Ethereum (ETH): Standard Chartered Bank has raised its year-end target for ETH to $7,500, and the logic is sufficient:
The continuous accumulation by institutions and ETFs has absorbed nearly 4% of the global circulation since June, at a speed twice that of Bitcoin's peak.
The regulation of stablecoins has been implemented, with over half of stablecoin trading occurring on the ETH chain.
Technological upgrades are accelerating, with transaction fees and capital flow continuously feeding back into the ecosystem.
Standard Chartered predicts bolder, with ETH expected to reach $25,000 by 2028. The possibility of hitting new highs in the third quarter of this year is very high.
My personal conservative expectation is above $5,000, with the remainder obtained through swing trading for additional gains, adhering to a robust strategy of 'bearish but not shorting'.
Three Major Signals of Wash Trading Completion
Decline accompanied by shrinking trading volume
Key support has not been breached
Obvious rebound signs have appeared in the technical aspect
Typically, the appearance of these three factors marks the starting point of a new round of price increases.
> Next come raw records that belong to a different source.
(** the capacity an initiator discovers is the device's number of blocks
    and block size, whether it fits in 32 bits or not. *)
Theorem read_capacity_discovered (num_lbas block_size : Z)
  (Hn : 0 < num_lbas < 2 ^ 64) (Hb : 0 <= block_size < 2 ^ 32) :
  discover_capacity num_lbas block_size = Some (num_lbas, block_size).
Proof.
  unfold discover_capacity, read_capacity_10_data, read_capacity_16_data.
  rewrite (u32_small block_size), (u64_small (num_lbas - 1)) by lia.
  pose proof (be_enc_length 4 block_size) as L4.
  pose proof (be_enc_length 8 (num_lbas - 1)) as L8.
  pose proof (be_dec_enc 4 block_size Hb) as D4.
  assert (be_dec (be_enc 8 (num_lbas - 1)) = num_lbas - 1) as D8 by (apply be_dec_enc; lia).
  set (v := if num_lbas <? 4294967296 then be_enc 4 (u32 (num_lbas - 1)) else [255; 255; 255; 255]).
  assert (length v = 4%nat) as Lv by (unfold v; case_if; [apply be_enc_length|done]).
  assert (be_dec v = if num_lbas <? 4294967296 then num_lbas - 1 else 0xffffffff) as Dv.
  { unfold v. destruct (Z.ltb_spec num_lbas 4294967296); [|done].
    rewrite u32_small by lia. apply be_dec_enc. lia. }
  destruct (be_enc 4 block_size) as [|b0 [|b1 [|b2 [|b3 [|]]]]]; try done.
  destruct (be_enc 8 (num_lbas - 1)) as [|c0 [|c1 [|c2 [|c3 [|c4 [|c5 [|c6 [|c7 [|]]]]]]]]]; try done.
  destruct v as [|v0 [|v1 [|v2 [|v3 [|]]]]]; try done.
  change (bset (zeros 8) 0 [v0; v1; v2; v3] ≫= _) with (Some [v0; v1; v2; v3; b0; b1; b2; b3]).
  change (bset (zeros 32) 0 [c0; c1; c2; c3; c4; c5; c6; c7] ≫= _)
    with (Some ([c0; c1; c2; c3; c4; c5; c6; c7; b0; b1; b2; b3; 0; 0; 192] ++ zeros 17)).
  cbn [mbind option_bind].
  change (be_at [v0; v1; v2; v3; b0; b1; b2; b3] 0 4) with (be_dec [v0; v1; v2; v3]).
  change (be_at [v0; v1; v2; v3; b0; b1; b2; b3] 4 4) with (be_dec [b0; b1; b2; b3]).
  rewrite Dv, D4. destruct (Z.ltb_spec num_lbas 4294967296).
  - rewrite (proj2 (Z.eqb_neq _ _)) by lia. f_equal. f_equal. lia.
  - change (4294967295 =? 4294967295) with true. cbn [mbind option_bind].
    match goal with |- Some (be_at (?l) 0 8 + 1, _) = _ =>
      change (be_at l 0 8) with (be_dec [c0; c1; c2; c3; c4; c5; c6; c7]);
      change (be_at l 8 4) with (be_dec [b0; b1; b2; b3]) end.
    rewrite D8, D4. f_equal. f_equal. lia.
Qed.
However, the premise is to select the right targets—bull market funds are concentrated in leading projects, while weaker and inferior coins will be marginalized.
Altcoins
Last night's sharp decline in BTC and ETH also dragged down altcoins, which generally fell by 4%-6%. This phase of adjustment actually provides a window to accumulate quality altcoins, as it is much harder to act during a continuous rise at high levels. In the short term, the market may undergo a repair at the hourly level before reorganizing, waiting for a new wave of upward movement.
The current market is still dominated by ETH, although BTC and BNB led the way in reaching new highs, the standout performers are mostly Ethereum ecosystem projects, such as GTC, SKL, Eigen, ARB, ZK, etc., covering infrastructure, DeFi, and Layer 2 tracks. However, compared to ETH, these projects still have a significant gap from their previous highs, with some like ARB still nearly 80% below their previous highs. I remain cautious about the long-term strength of these altcoins, expecting their gap from ETH to possibly widen further.
My strategy is to allocate a maximum of 10% of the position in such altcoins, while core funds remain heavily invested in leading projects. If the expected returns from leading assets are unsatisfactory, consider laying out in coin stocks (assets related to mainstream coin trends but not contracts), which provides opportunities for high volatility to yield Alpha returns while avoiding contract liquidation risks.
This round of decline resembles a healthy reshuffling during a bull market rather than the end of a trend. The bullish structure of BTC and ETH remains solid, with funds concentrating on core assets. Capturing layout opportunities after wash trading and selecting targets with genuine long-term value is key to navigating bull and bear markets.